The issue with searchTwitter() is that “I want” is not considered as a continuous term,
and the command also returned tweets such as “I really think I want…” or “I don’t think
he wants..”
7. Seattle threw up 10 tweets out of 1000 with the term “sleep”. However, “I want to
sleep” did not return any values, and “I want sleep” returned just one result.
In Southampton, only one tweet out of 1000 expressed the desire to have pizza, indeed,
there was only one tweet with comprised of “I want” and “pizza” in the same tweet,
while “I want a pizza” returned no results. It appears that pizza is more popular in
cosmopolitan Seattle than the relatively more conservative Southampton.

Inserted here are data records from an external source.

Lemma symbol_start_inside c next : is_symbol_start c = true -> symbol_goes_on c next = true.
Proof.
  intros Hc. unfold symbol_goes_on. destruct (is_whitespace c || is_delimiter c) eqn:Hw; [exfalso|done].
  unfold is_symbol_start in Hc. apply orb_true_iff in Hc as [Hc|Hc].
  - unfold is_alphabetic in Hc. destruct (N.ltb_spec c 128).
    + unfold is_ascii_alphabetic in Hc. rewrite orb_true_iff, !in_range_spec in Hc. apply orb_true_iff in Hw as [Hw|Hw].
      * apply whitespace_cases in Hw. lia.
      * apply delimiter_cases in Hw. lia.
    + apply andb_true_iff in Hc as [_ Hc]. apply orb_true_iff in Hw as [Hw|Hw]; [by rewrite Hw in Hc|].
      apply delimiter_cases in Hw. lia.
  - rewrite bool_decide_eq_true in Hc. cbn in Hc. set_unfold in Hc. repeat destruct Hc as [-> | Hc]; done.
Qed.

Lemma passes_symbol_text s r : passes symbol_goes_on s r -> symbol_text s = true.
Proof.
  induction s as [|c s IH]; [done|]. cbn. intros [Hc Hs]. rewrite (IH Hs), andb_true_r.
  destruct s as [|d s]; [|done]. cbn in *. revert Hc. unfold symbol_goes_on at 1. intros Hc.
  destruct (is_whitespace c || is_delimiter c) eqn:Hw; [exfalso|unfold symbol_goes_on; by rewrite Hw].
  apply andb_true_iff in Hc as [_ Hc]. destruct r as [|n r]; [done|]. cbn in Hc.
  rewrite symbol_start_inside in Hs by done. done.
Qed.

(** What may follow a token of a printed form. *)
Definition stops (r : Text) : Prop :=
  match r with [] => True | c :: _ => is_whitespace c = true \/ c ∈ [RPAREN; RBRACKET; RBRACE; PIPE] end.

Lemma symbol_text_passes s r : symbol_text s = true -> stops r -> passes symbol_goes_on s r.
Proof.
  intros Hs Hr. induction s as [|c s IH]; cbn in *.
  - destruct r as [|c r]; [done|]. cbn in Hr. unfold symbol_goes_on. destruct Hr as [Hr|Hr].
    + rewrite Hr. cbn. destruct (N.eqb_spec c COLON) as [->|]; done.
    + set_unfold in Hr. repeat destruct Hr as [-> | Hr]; done.
  - apply andb_true_iff in Hs as [Hc Hs]. split; [|auto]. destruct s as [|d s]; [|done]. cbn in *.
    unfold symbol_goes_on in *. destruct (is_whitespace c || is_delimiter c); [|done].
    by rewrite andb_false_r in Hc.
Qed.
Lemma number_lexes L sg ds fr ex r lx : lx_lexicon lx = L -> sharp L -> number_text sg ds fr ex -> stops r ->
  lx_rest lx = sg ++ ds ++ fr ++ ex ++ r ->
  forall t, (let full := sg ++ ds ++ fr ++ ex in
     if bool_decide (fr <> []) || bool_decide (ex <> []) then exists f, parse_f64 full = Some f /\ t = Float f
     else exists n, parse_i64 full = Some n /\ t = Integer n) ->
  lexes_one lx t r.
Proof.
  intros HL (Hcc & _ & _) Hnt Hst Hr t Ht. destruct (read_number_text _ _ _ _ _ _ Hnt Hst Hr) as (lx' & Hr' & Hl' & Hn). cbn zeta in Hn.
  assert (read_number lx = Ok (t, lx')) as Hok.
  { rewrite Hn. cbn zeta in Ht. destruct (bool_decide _ || bool_decide _); destruct Ht as (x & -> & ->); done. }
  destruct (number_head sg ds fr ex r Hnt) as (c & q & Hq & Hc). rewrite Hq in Hr.
  assert (is_ascii_digit c || is_sign c = true) as Hcs by (destruct Hc as [-> | [-> _]]; done).
  assert (is_whitespace c || is_delimiter c = false) as Hin by (destruct Hc as [Hc | [-> _]]; [by apply digit_inside | done]).
  destruct (plain_chars c Hin) as (Hw & Hu & H1 & H2 & H3 & H4).
  apply (lex_token_one lx c q _ r lx' Hr Hw); [|done|done]. unfold lex_token. rewrite HL, Hcc, Hu.
  assert (c <> HASH /\ c <> QUOTE) as [H5 H6].
  { destruct Hc as [Hc%is_ascii_digit_spec | [-> _]]; [unfold HASH, QUOTE; lia | done]. }
  apply N.eqb_neq in H1, H2, H3, H4, H5, H6. rewrite H1, H2, H3, H4, H5, H6.
  assert (is_ascii_digit c || (c =? MINUS) || (c =? PLUS) = true) as ->.
  { destruct Hc as [-> | [-> _]]; done. }
  unfold lex_digit_or_sign. rewrite Hok.
  assert (is_sign c && match peek1 lx with Some next => negb (is_ascii_digit next) | None => true end = false) as ->; [|done].
  unfold peek1. rewrite Hr. destruct Hc as [Hc | (-> & d & q' & -> & Hd)].
  - apply digit_not_sign in Hc as [Hm Hp]. apply N.eqb_neq in Hm, Hp. unfold is_sign. by rewrite Hm, Hp.
  - cbn. by rewrite Hd.
Qed.
Lemma try_read_reads s : on_source s -> (length T - sr_pos s <= n)%nat -> reads_some s (try_read rd n s).
Proof.
  intros Hs Hn. unfold try_read. destruct (skip_comments_spec s (length (sr_tokens s)) Hs) as (s1 & -> & Hs1 & Ho & Hc & Hat);
    [destruct Hs as [-> _]; lia|].
  unfold current_token, current_location, current_byte_offset.
  destruct (sr_at s1) as [tw|] eqn:Ht; cbn [fmap option_fmap option_map from_option id].
  - pose proof (read_one_reads s1 tw Hs1 Ht) as Hr. destruct Hc as [Hle Hc]. specialize (Hr ltac:(lia) Hat).
    destruct (read_one rd n _ _ _ s1) as [e s2|e s2| |]; cbn in *; [| |done..].
    + destruct Hr as (H1 & H2 & i & H3 & H4). split; [done|]. split; [congruence|]. exists i. split; [|done].
      exact (comments_app _ _ _ (conj Hle Hc) H3).
    + destruct Hr as [H1 H2]. split; [done | congruence].
  - cbn. split; [done|]. split; [done|]. replace (length T) with (sr_pos s1); [done|].
    destruct Hs1 as [<- Hle]. unfold sr_at in Ht. apply lookup_ge_None in Ht. lia.
Qed.

End Step.

(** The reader ends, within the grammar. *)
Lemma read_reads n s : on_source s -> (length T - sr_pos s < n)%nat -> reads s (read n s).
Proof.
  revert s. induction n as [|n IH]; intros s Hs Hn; [lia|]. cbn [read].
  pose proof (try_read_reads (read n) n IH s Hs) as H. specialize (H ltac:(lia)).
  destruct (try_read (read n) n s) as [[e|] s'|e s'| |]; try done. cbn. destruct H as (H1 & H2 & _). by split.
Qed.

End Grammar.

(** * The tokens of a form

    [tree_tokens] is the token sequence of a form, [shaped] what the forms the
    reader builds have in common: no syntax literal, and no set literal as a
    direct element of one.  A located form's tokens are those it was read from,
    comments apart ([located_tokens]); a stream of the tokens of shaped forms is
    read to those forms ([read_all_complete]). *)

(** ** Forms as tokens *)

Definition open_tokens (make : SeqCtor) : list Token :=
  match make with
  | SK_List => [LeftParen] | SK_Array => [LeftBracket] | SK_ArrayMut => [ListSugar; LeftBracket]
  | SK_Struct => [LeftBrace] | SK_StructMut => [ListSugar; LeftBrace]
  | SK_Set => [Pipe] | SK_SetMut => [AtPipe] | SK_Bytes => [BytesBracket] | SK_BytesMut => [AtBytesBracket]
  end.

Definition close_token (make : SeqCtor) : Token :=
  match make with
  | SK_List => RightParen
  | SK_Array | SK_ArrayMut | SK_Bytes | SK_BytesMut => RightBracket
  | SK_Struct | SK_StructMut => RightBrace
  | SK_Set | SK_SetMut => Pipe
  end.

Definition wrap_token (make : WrapCtor) : list Token :=
  match make with
  | SK_Quote => [Quote] | SK_Quasiquote => [Quasiquote] | SK_Unquote => [Unquote]
  | SK_UnquoteSplicing => [UnquoteSplicing] | SK_Splice => [Splice] | SK_SyntaxLiteral => []
  end.

Fixpoint tree_tokens (e : Syntax) : list Token :=
  let '(mkSyntax k _) := e in
  match k with
  | SK_Nil => [Nil]
  | SK_Bool b => [Bool b]
  | SK_Int n => [Integer n]
  | SK_Float f => [Float f]
  | SK_Symbol s => [Symbol s]
  | SK_Keyword s => [Keyword s]
  | SK_String s => [String s]
  | SK_StringMut s => [ListSugar; String s]
  | SK_Seq make items => open_tokens make ++ concat (map tree_tokens items) ++ [close_token make]
  | SK_Wrap make inner => wrap_token make ++ tree_tokens inner
  end.
(* ===== verification/EpochTemplate.v ===== *)
(** * Templates are filled

    [instantiate_template] substitutes in the text of a template and reads the
    result.  [fill] puts the arguments in the template's tree.  The two agree
    when no argument's text holds a dollar sign ([instantiate_fills]): the text
    substituted is the text of the filled tree ([substitute_fill]), and that
    text reads back ([SynPrint.printed_reads_one]). *)

From stdpp Require Import base numbers option list strings sets.
From S2P Require Import Prelude LirRecord ValueTree Scalar Files Text Escape Lexer LexerProps LexerTiles.
From S2P Require Import SynReader SynGrammar SynPrint EpochRules Epoch.

Local Open Scope N_scope.

(** ** Spans do not matter *)

Fixpoint respan (sp : Span) (e : Syntax) : Syntax :=
  let '(mkSyntax k _) := e in
  mkSyntax match k with
           | SK_Seq make items => SK_Seq make (map (respan sp) items)
           | SK_Wrap make inner => SK_Wrap make (respan sp inner)
           | k => k
           end sp.

Lemma map_Forall_eq {A B} (f g : A -> B) l : Forall (fun x => f x = g x) l -> map f l = map g l.
Proof. induction 1; cbn; congruence. Qed.

Lemma respan_erase sp e : respan sp (erase e) = respan sp e.
Proof.
  induction e as [make items p IH|make inner p IH|k p Hk] using syntax_rect; cbn.
  - rewrite map_map. do 2 f_equal. by apply map_Forall_eq.
  - by rewrite IH.
  - by destruct k.
Qed.

Lemma forallb_map_Forall {A B} (p : B -> bool) (q : A -> bool) (f : A -> B) l :
  Forall (fun x => p (f x) = q x) l -> forallb p (map f l) = forallb q l.
Proof. induction 1; cbn; congruence. Qed.

Lemma is_set_erase e : is_set (erase e) = is_set e.
Proof. destruct e as [k sp]. by destruct k. Qed.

23 tweets were returned by the query for the term “sleep” in Southampton, and two for
“I want to sleep”, which is marginally higher than the results for Seattle.
8. In the experiment with tweets posted on Mondays and Fridays, it appears that citizens
of both cities rant more on Mondays, in comparison to feeling thankful on Fridays. The
search for “I hate” and “Monday” returned 54 tweets in Seattle, while “Thank God” and
“Friday” returned just one, which is surprising. Southampton returned 8 tweets for the
former query (Monday), and two for the latter.
9. Thus, it is seen that Southampton returns an almost symmetric plot as compared to
Seattle, where the difference between Monday and Friday is more substantial.